Que peut la famille en matière d'éducation? Dans quelle mesure l'hérédité permet-elle d'espérer dans l'amélioration progressive de l'espèce? Comte soulève ici des questions délicates qui permettent d'approfondir notre réflexion sur l'eugénisme platonicien. On notera que si le fondateur du positivisme affirme ici la nécessité d'une régulation et d'un contrôle de la reproduction humaine, il souligne son importance et sa spécificité en attribuant à la morale et à la liberté seules le soin de l'effectuer. L'analogie avec l'élevage animal instruira donc tant par les rapprochements qu'elle permet, que par les limites qu'elle marque.
Siège nécessaire de la principale production, la famille s’y lie principalement à l’ensemble d’une activité dont elle fournit tous les coopérateurs. Mais la prépondérance d’une telle attribution reste encore dissimulée par la difficulté de la régler, faute de notions et d’institutions convenables. Le vrai début de l’éducation humaine s’accomplit dans une brutale ivresse et sans aucune responsabilité.

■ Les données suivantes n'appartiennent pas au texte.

Lemma safe_iter_view {V} (m : gmap K V) :
  keys_ok m → iterates_over (safe_iter m) (bt_items m).
Proof.
  intros Hm. split; [|done]. simpl. rewrite raw_iterator_cf_view. unfold entries_between. rewrite raw_order_items by done. f_equal.
  induction (bt_items m) as [|p l IH]; [done|]. by rewrite filter_cons_True, IH.
Qed.

Lemma safe_range_iter_view {V} lo hi (m : gmap K V) :
  keys_ok m → bound_ok lo → bound_ok hi → excludes_max lo = false →
  iterates_over (safe_range_iter lo hi m) (filter (λ p, in_range lo hi p.1 = true) (bt_items m)).
Proof.
  intros Hm Hlo Hhi Hmax. split; [|done]. simpl. rewrite raw_iterator_cf_view. unfold entries_between.
  rewrite raw_order_items by done. f_equal.
  apply (filter_ext_in (λ p, iterates _ (be_fix_int_ser p.1)) (λ p, in_range lo hi p.1)).
  intros [k v] Hk%elem_of_bt_items. simpl. apply iterates_in_range; [done..| |done]. apply Hm. eauto.
Qed.

Lemma range_entries_items {V} lo hi (m : gmap K V) :
  keys_ok m → bound_ok lo → bound_ok hi → excludes_max lo = false →
  range_entries lo hi m = filter (λ p, in_range lo hi p.1 = true) (bt_items m).
Proof.
  intros Hm Hlo Hhi Hmax. apply iter_take_entries; [by apply safe_range_iter_view|].
  trans (length (bt_items m)); [apply length_filter|].
  unfold bt_items. rewrite sort_by_perm, length_map_to_list. lia.
Qed.
End items.
Lemma rocks_write_of m batch m' :
  mem_write m batch = RustOk m' → rocks_write (rocks_of m) batch = RustOk (rocks_of m').
Proof.
  unfold mem_write, rocks_write. intros [= <-].
  replace (foldl rocks_write_block (rocks_of m) (wb_blocks batch))
    with (rocks_of (foldl mem_write_block m (wb_blocks batch))).
  - simpl. unfold rocks_of; simpl. do 2 f_equal.
    unfold insert_commits. generalize (ms_commits (foldl mem_write_block m (wb_blocks batch))).
    induction (wb_commits batch) as [|c cs IH]; intros s; simpl; [done|]. by rewrite <-IH, fmap_insert.
  - revert m. induction (wb_blocks batch) as [|b bs IH]; intros m; simpl; [done|].
    by rewrite rocks_write_block_of, IH.
Qed.

(** Batches written one after the other. *)
Fixpoint writes {S} (write : S → WriteBatch → ConsensusResult S) (s : S) (batches : list WriteBatch) : ConsensusResult S :=
  match batches with
  | [] => RustOk s
  | batch :: batches => try_ (write s batch) (λ s, writes write s batches)
  end.

Lemma rocks_of_new : rocks_of mem_store_new = rocks_new.
Proof. unfold rocks_of, rocks_new; simpl. by rewrite !fmap_empty, !gset_to_gmap_empty. Qed.

Lemma rocks_writes_of batches m :
  ∃ m', writes mem_write m batches = RustOk m' ∧ writes rocks_write (rocks_of m) batches = RustOk (rocks_of m').
Proof.
  revert m. induction batches as [|batch batches IH]; intros m; cbn [writes]; [eauto|].
  destruct (IH (match mem_write m batch with RustOk m' => m' | RustErr _ => m end)) as (m' & Hm & Hr).
  exists m'. destruct (mem_write m batch) as [m1|] eqn:Hw; [|done].
  by rewrite (rocks_write_of _ _ _ Hw).
Qed.

Section preserved.
Context `{Crypto, BcsParser}.

Lemma wire_store_new : wire_store mem_store_new.
Proof. split_and!; simpl; intros *; rewrite ?lookup_empty; try done; set_solver. Qed.

Lemma wire_votes_insert (r : BlockRef) (votes : list CommitRef) (s : gset (N * N * BlockRef)) :
  ref_in_bounds r → Forall (λ vote, cr_index vote ≤ U32_MAX ∧ cr_digest vote ≤ DIGEST_MAX) votes →
  (∀ k, k ∈ s → key_ok k) →
  ∀ k, k ∈ foldl (λ vs vote, {[(cr_index vote, cr_digest vote, r)]} ∪ vs) s votes → key_ok k.
Proof.
  intros Hr Hv. revert s. induction Hv as [|vote votes Hvote Hv IH]; intros s Hs; simpl; [done|].
  apply IH. intros k [->%elem_of_singleton|Hk]%elem_of_union; [|by apply Hs]. by split.
Qed.

Lemma wire_store_write_block m b : wire_store m → wire_block b → wire_store (mem_write_block m b).
Proof.
  intros (Hb & Hd & Hc & Hv & Hi) Hwb. pose proof Hwb as (_ & _ & Hr & Hvotes).
  split_and!; simpl; [| |done| |done].
  - intros r a d b'. destruct (decide ((vb_round b, vb_author b, digest b) = (r, a, d))) as [He|He].
    + rewrite He, lookup_insert_eq. intros [= <-]. by simplify_eq/=.
    + rewrite lookup_insert_ne by done. apply Hb.
  - intros a r d. rewrite elem_of_union, elem_of_singleton, lookup_insert_is_Some'. naive_solver.
  - by apply wire_votes_insert.
Qed.

Lemma wire_store_write m batch m' :
  wire_store m → wire_batch batch → mem_write m batch = RustOk m' → wire_store m'.
Proof.
  intros Hm (Hbs & Hcs & His) [= <-].
  assert (wire_store (foldl mem_write_block m (wb_blocks batch))) as (Hb & Hd & Hc & Hv & Hi).
  { clear Hcs His. revert m Hm. induction Hbs as [|b bs Hb Hbs IH]; intros m Hm; simpl; [done|].
    by apply IH, wire_store_write_block. }
  split_and!; simpl; try done; clear Hb Hd Hv.
  - clear Hi His. unfold insert_commits. revert Hc. generalize (ms_commits (foldl mem_write_block m (wb_blocks batch))).
    induction Hcs as [|c cs Hwc Hcs IH]; intros s Hs; simpl; [done|]. apply IH. intros i d c'.
    destruct (decide ((commit_index c, tc_digest c) = (i, d))) as [[= <- <-]|He].
    + rewrite lookup_insert_eq. by intros [= <-].
    + rewrite lookup_insert_ne by done. apply Hs.
  - clear Hc. unfold insert_commit_info. revert Hi. generalize (ms_commit_info (foldl mem_write_block m (wb_blocks batch))).
    induction His as [|[r x] infos Hr His IH]; intros s Hs; simpl; [done|]. apply IH. intros k i.
    destruct (decide ((cr_index r, cr_digest r) = k)) as [<-|He]; [done|].
    rewrite lookup_insert_ne by done. apply Hs.
Qed.

Lemma wire_store_writes batches m m' :
  wire_store m → Forall wire_batch batches → writes mem_write m batches = RustOk m' → wire_store m'.
Proof.
  intros Hm Hbs. revert m Hm. induction Hbs as [|batch batches Hb Hbs IH]; intros m Hm; cbn [writes]; [by intros [= <-]|].
  destruct (mem_write m batch) as [m1|] eqn:Hw; simpl; [|done]. apply IH. by eapply wire_store_write.
Qed.
End preserved.

(** ** Deques *)

(** Elements that are pushed to the front one by one, from the last to the first. *)
Lemma push_fronts_elements {A} (l : list A) :
  vd_elements (foldl push_front deque_new (rev l)) = l.
Proof.
  induction l as [|x l IH]; simpl; [done|]. rewrite foldl_app. simpl.
  by destruct (_ =? _)%nat; simpl; rewrite IH.
Qed.

Lemma foldl_push_front_fmap {A B} (f : A → B) (g : VecDeque B → A → VecDeque B) q l :
  (∀ q x, g q x = push_front q (f x)) → foldl g q l = foldl push_front q (f <$> l).
Proof. intros Hg. revert q. induction l as [|x l IH]; intros q; simpl; [done|]. rewrite Hg. apply IH. Qed.

Lemma rev_fmap {A B} (f : A → B) (l : list A) : rev (f <$> l) = f <$> rev l.
Proof. induction l as [|x l IH]; [done|]. rewrite fmap_cons. simpl. by rewrite IH, fmap_app. Qed.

Dès lors, on doit craindre que notre sagesse ne parvienne jamais à systématiser assez une existence qui commence ainsi. Néanmoins, les succès obtenus envers des êtres moins modifiables permettent d’espérer que la fonction initiale comporte autant de régularité que l’ensemble de ses conséquences.
Il faut peu s’étonner d’un tel contraste entre l’importance accordée aux propagations inférieures et la négligence apportée envers la procréation principale. Car les moyens grossiers et violents qu’on applique aux unes ne peuvent être aucunement étendus à l’autre. Un tel domaine restera doublement réservé jusqu’à l’avènement du positivisme, seul capable d’y fournir à la fois les théories et les institutions convenables, en complétant et en systématisation la science et la morale. Sans la division normale des deux pouvoirs, attribut général de la religion de l’Humanité, la procréation ne peut être réglée, dans notre race, que par des prescriptions politiques, autant dépourvues d’efficacité que de dignité.
Auguste Comte, Système de politique positive, tome IV, chapitre 4, p. 317-318
Note
Ce texte a été commenté lors de la séance du 9 décembre 2010 de l'atelier de Frédéric Dupin consacré à la République de Platon.